**Task objective**
Each line in the records below, from the one that contains "average latency first." to the one that contains "Definition SPE_SAMPLE_FLAG_LAT_XLAT_VALID : Z", should be reproduced exactly, the first and last included.
══ Dataset records
(** Past the grace period, the releasing side drops its reference, signals, waits
    and frees. *)
Lemma after_sync_inv s d refs zero arrays object :
  live_inv s -> after_sync (lv_detacher s) = true -> after_sync d = true ->
  refs = own_ref d + zcount (fun r => holds (rd_at r)) (lv_readers s) ->
  own_complete d + Z.b2z zero - own_complete (lv_detacher s) - Z.b2z (lv_live_refs_zero s)
    = Z.b2z (refs =? 0) - Z.b2z (lv_live_refs s =? 0) ->
  arrays = negb (freed d) -> object = negb (bool_decide (d = DGone)) -> (freed d = true -> zero = true) ->
  live_inv (s ⟦ lv_live_refs := refs ⟧ ⟦ lv_live_refs_zero := zero ⟧ ⟦ lv_arrays := arrays ⟧ ⟦ lv_object := object ⟧
              ⟦ lv_detacher := d ⟧).
Proof.
  intros Hi Es Ed Er Ez Ea Eo Hf; pose proof (li_zero _ Hi) as Iz.
  assert (Hu : forall d, after_sync d = true -> unlinked d = true) by by intros [].
  split; cbn; try done.
  - lia.
  - rewrite (li_listed _ Hi), (Hu _ Es), (Hu _ Ed); done.
  - apply (li_owed_rcu _ Hi).
  - intros _; by apply (li_owed _ Hi), Hu.
  - intros _; by apply (li_synced _ Hi).
Qed.

Lemma detach_step_inv s s' : live_inv s -> detach_step s = Some s' -> live_inv s'.
Proof.
  intros Hi; pose proof (li_refs _ Hi) as Ir; pose proof (li_zero _ Hi) as Iz; unfold detach_step.
  pose proof (zcount_range (fun r => holds (rd_at r)) (lv_readers s)).
  pose proof (zcount_range (fun r => completing (rd_at r)) (lv_readers s)).
  pose proof (li_arrays _ Hi) as Ia; pose proof (li_object _ Hi) as Io.
  pose proof (fun d refs zero arrays object => after_sync_inv s d refs zero arrays object Hi) as Ha.
  destruct (lv_detacher s) eqn:Ed; cbn in Ir, Iz, Ia, Io, Ha.
  - intros [= <-]; destruct Hi; split; cbn; rewrite ?Ed in *; auto.
  - intros [= <-]; destruct Hi; split; cbn; rewrite ?Ed in *; auto.
  - intros [= <-]; by apply unlink_inv.
  - destruct (existsb _ _) eqn:Ee; [done|]; intros [= <-]; by apply synced_inv.
  - cbn; intros [= <-]; destruct (Z.eqb_spec (lv_live_refs s) 0) as [|E0]; [lia|].
    destruct (Z.eqb_spec (lv_live_refs s - 1) 0) as [E1|E1].
    + apply (Ha DComplete (lv_live_refs s - 1) (lv_live_refs_zero s) (lv_arrays s) (lv_object s)); try done; cbn; try lia.
      rewrite E1; by destruct (lv_live_refs_zero s).
    + apply (Ha DWait (lv_live_refs s - 1) (lv_live_refs_zero s) (lv_arrays s) (lv_object s)); try done; cbn; try lia.
      rewrite (proj2 (Z.eqb_neq _ 0) E1); by destruct (lv_live_refs_zero s).
  - intros [= <-]; apply (Ha DWait (lv_live_refs s) true (lv_arrays s) (lv_object s)); try done; cbn.
    destruct (lv_live_refs_zero s), (lv_live_refs s =? 0); cbn in *; lia.
  - destruct (lv_live_refs_zero s) eqn:Ez; [|done]; intros [= <-].
    apply (Ha DFreed (lv_live_refs s) (lv_live_refs_zero s) false (lv_object s)); rewrite ?Ez; try done; cbn; lia.
  - intros [= <-]; pose proof (li_freed _ Hi) as Hf; rewrite Ed in Hf.
    apply (Ha DGone (lv_live_refs s) (lv_live_refs_zero s) (lv_arrays s) false); rewrite ?Hf; try done; cbn; lia.
  - done.
Qed.

Lemma handler_keeps a s a' s' : handler_access a s = Some (a', s') ->
  lv_readers s' = lv_readers s /\ lv_detacher s' = lv_detacher s.
Proof.
  destruct a; cbn; unfold at_object, at_arrays; repeat case_match; intros E; try discriminate E; by injection E as _ <-.
Qed.

Lemma reader_step_readers i s s' : reader_step i s = Some s' ->
  exists r a, lv_readers s !! i = Some r /\ (fst <$> handler_access (rd_at r) s) = Some a /\
    lv_detacher s' = lv_detacher s /\ lv_readers s' = <[i := mk_reader a (rd_owed r && in_rcu a)]> (lv_readers s).
Proof.
  unfold reader_step; intros (r & Hr & ([a s1] & Ha & E)%bind_Some)%bind_Some; injection E as <-.
  destruct (handler_keeps _ _ _ _ Ha) as [Er Ed]; exists r, a; rewrite Ha; cbn; by rewrite Er.
Qed.

Lemma detach_step_readers s s' : detach_step s = Some s' ->
  rd_at <$> lv_readers s' = rd_at <$> lv_readers s.
Proof.
  unfold detach_step; destruct (lv_detacher s); cbn; try case_match; intros E; try discriminate E; injection E as <-; try done.
  cbn; rewrite <- list_fmap_compose; by apply list_fmap_ext.
Qed.

Lemma live_run_inv cpus s : live_run cpus s -> live_inv s /\ length (lv_readers s) = cpus.
Proof.
  induction 1 as [|i s s' _ [IH Hl] E|s s' _ [IH Hl] E].
  - split; [apply live_init_inv|]; apply length_replicate.
  - destruct (reader_step_readers i s s' E) as (r & a & Hr & _ & _ & Er); rewrite Er, length_insert; split; [|done].
    destruct (reader_step_inv i s IH) as (s'' & E' & Hi); [by rewrite Hr|]; by rewrite E in E'; injection E' as <-.
  - split; [by eapply detach_step_inv|]; apply detach_step_readers, (f_equal length) in E.
    rewrite !length_fmap in E; congruence.
Qed.
(** Whatever text the disassembler prints for the operands, a failure to
    decode it is of the kind that filters the hotspot out and keeps the run
    going; a successful decode has an access of 1, 2, 4 or 8 bytes and a base
    register the module accepts. *)
Theorem decode_failure_is_filtered (mn operands : text) :
  match decode_from_asm_operands mn operands with
  | Throw e => is_filterable_hotspot_error e = true
  | Ok dec => In (dt_access_size dec) [1; 2; 4; 8] /\ 0 <= dt_base_reg dec <= 31 /\
              (dt_has_index dec = true -> dt_index_is_zero dec = false -> 0 <= dt_index_reg dec <= 31)
  end.
Proof.
  destruct (decode_from_asm_operands mn operands) as [dec|e] eqn:H.
  { apply decoded_template_wf in H as [W1 W2 W3 W4]; unfold PERF_REG_ARM64_SP in *.
    split; [cbn; lia|]; split; [lia|]; intros Hi Hz; destruct (W3 Hi); [congruence|lia]. }
  unfold decode_from_asm_operands in H; destruct (find _ _) as [comma|]; [|by injection H as <-].
  destruct (parse_access_size_from_dest _) as [size|e'] eqn:Es; cbn [rbind] in H;
    [|injection H as <-; by eapply access_size_error].
  destruct (8 <? size); [by injection H as <-|].
  destruct (find_from "[" _ _) as [lb|]; [|by injection H as <-].
  destruct (find_from "]" _ _) as [rb|]; [|by injection H as <-].
  destruct (_ <=? _)%nat; [by injection H as <-|by eapply decode_items_error].
Qed.

End AsmDecode.
(* ===== verification/Hotspots.v ===== *)
(** Phase one's hotspot table: [record_hotspot_sample] and
    [collect_hotspots_for_thread] of [src/monitor.cc] with the records of
    [include/monitor.hh].  Samples are filed by module and file offset; at the
    end each thread's offsets are ranked, the Pareto front of sample count and
    average latency first.  [double] is IEEE binary64 as the Standard Library
    specifies it. *)
From S2P Require Import Prelude Uapi CText ProcMaps.
From Stdlib Require Import SpecFloat.
Import ProcMaps.

(** * Flags of a sample *)

Definition SPE_SAMPLE_FLAG_PC_VALID : Z := Z.shiftl 1 0.
Definition SPE_SAMPLE_FLAG_LAT_TOTAL_VALID : Z := Z.shiftl 1 1.
Definition SPE_SAMPLE_FLAG_LAT_ISSUE_VALID : Z := Z.shiftl 1 2.
Definition SPE_SAMPLE_FLAG_LAT_XLAT_VALID : Z := Z.shiftl 1 3.
Definition SPE_SAMPLE_FLAG_EVENTS_VALID : Z := Z.shiftl 1 4.
Definition SPE_SAMPLE_FLAG_LAT_EXEC_VALID : Z := Z.shiftl 1 5.
Definition SPE_SAMPLE_FLAG_DATA_VA_VALID : Z := Z.shiftl 1 6.

Definition SPE_EVENT_L1D_REFILL : Z := 3.
Definition SPE_EVENT_TLB_WALK : Z := 5.
Definition SPE_EVENT_LLC_MISS : Z := 9.
Definition SPE_EVENT_REMOTE_ACCESS : Z := 10.

(** [flags & mask] as a condition. *)
Definition has_flag (flags mask : Z) : bool := negb (Z.land flags mask =? 0).

Lemma has_flag_bit flags k : 0 <= k -> has_flag flags (2 ^ k) = Z.testbit flags k.
Proof.
  intros Hk; unfold has_flag; assert (Hb : forall n, 0 <= n -> Z.testbit (Z.land flags (2 ^ k)) n = Z.testbit flags k && (k =? n)).
  { intros n Hn; rewrite Z.land_spec, Z.pow2_bits_eqb by lia; destruct (k =? n) eqn:E; [|by rewrite !andb_false_r].
    by apply Z.eqb_eq in E as ->. }
  destruct (Z.testbit flags k) eqn:E.
  - apply negb_true_iff, Z.eqb_neq; intros H; specialize (Hb k Hk); rewrite H, Z.bits_0, Z.eqb_refl in Hb; done.
  - apply negb_false_iff, Z.eqb_eq, Z.bits_inj'; intros n Hn; by rewrite Hb, Z.bits_0.
Qed.
Definition cleared : pending_sample := mk_pending 0 0 0 0 0 0 0.

(** A closing packet. *)
Lemma flush_group open b st :
  Forall packet_wf open -> ds_pending st = collected open ->
  flush b st =
  match sample_of open with
  | Some s =>
      let st := st ⟦ ds_pending := cleared ⟧ ⟦ ds_file ::= fun f => f ++ [s] ⟧
        ⟦ ds_written_sample_bytes ::= fun n => u64 (n + 56) ⟧
        ⟦ ds_hot ::= record_hotspot_sample pc_present module_maps main_binary_path tid s ⟧
        ⟦ ds_num_samples ::= inc64 ⟧ in
      if b then st ⟦ ds_end_packet_flush_count ::= inc64 ⟧ else st ⟦ ds_time_packet_flush_count ::= inc64 ⟧
  | None => st ⟦ ds_pending := cleared ⟧ ⟦ ds_empty_flush_count ::= inc64 ⟧
  end.
Proof.
  intros Hwf Hst; unfold flush_pending_spe_sample_locked; rewrite Hst.
  assert (has_flag (pending_flags (collected open)) SPE_SAMPLE_FLAG_PC_VALID = bool_decide (is_Some (sample_of open))) as ->.
  { unfold collected, presence, sample_of; destruct (pick pc_of open), (pick (counter_of 0) open), (pick (counter_of 1) open),
      (pick (counter_of 2) open), (pick events_of open), (pick va_of open); reflexivity. }
  destruct (sample_of open) as [s|] eqn:E; cbn [negb bool_decide decide]; [|by destruct st].
  rewrite (pending_record_collected open s) by done; by destruct st, b.
Qed.
(* ===== verification/RingDrain.v ===== *)
(** Draining one sampler slot: [process_samples_locked] of [src/monitor.cc] over
    the bytes of the perf ring buffer.  Records of the ring are read modulo the
    buffer size; an AUX record names a range of the AUX buffer whose packets
    [SpePacket] decodes. *)
From S2P Require Import Prelude Uapi CText ProcMaps Hotspots SpePacket.
Import ProcMaps Hotspots SpePacket.

Definition PERF_RECORD_THROTTLE : Z := 5.
Definition PERF_RECORD_UNTHROTTLE : Z := 6.
Definition PERF_RECORD_SAMPLE : Z := 9.
Definition PERF_RECORD_AUX : Z := 11.
Definition PERF_RECORD_ITRACE_START : Z := 12.
Definition PERF_AUX_FLAG_TRUNCATED : Z := 1.
Definition PERF_AUX_FLAG_COLLISION : Z := 8.

(** The mapped buffers of a slot: the control page's indices, the data area and
    the AUX area. *)
Record ring_buffer := mk_ring {
  rb_data : list Z;
  rb_aux : list Z;
  rb_data_head : Z;
  rb_data_tail : Z;
  rb_aux_tail : Z;
}.
#[export] Instance eta_ring : Eta ring_buffer := fun r =>
  mk_ring (rb_data r) (rb_aux r) (rb_data_head r) (rb_data_tail r) (rb_aux_tail r).

(** The counters of the current window that a drain updates. *)
Record window_counts := mk_window { wc_num_samples : Z; wc_sample_throttles : Z }.
#[export] Instance eta_window : Eta window_counts := fun r =>
  mk_window (wc_num_samples r) (wc_sample_throttles r).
════
**Solution for this exercise**
    average latency first.  [double] is IEEE binary64 as the Standard Library
    specifies it. *)
From S2P Require Import Prelude Uapi CText ProcMaps.
From Stdlib Require Import SpecFloat.
Import ProcMaps.

(** * Flags of a sample *)

Definition SPE_SAMPLE_FLAG_PC_VALID : Z := Z.shiftl 1 0.
Definition SPE_SAMPLE_FLAG_LAT_TOTAL_VALID : Z := Z.shiftl 1 1.
Definition SPE_SAMPLE_FLAG_LAT_ISSUE_VALID : Z := Z.shiftl 1 2.
Definition SPE_SAMPLE_FLAG_LAT_XLAT_VALID : Z := Z.shiftl 1 3.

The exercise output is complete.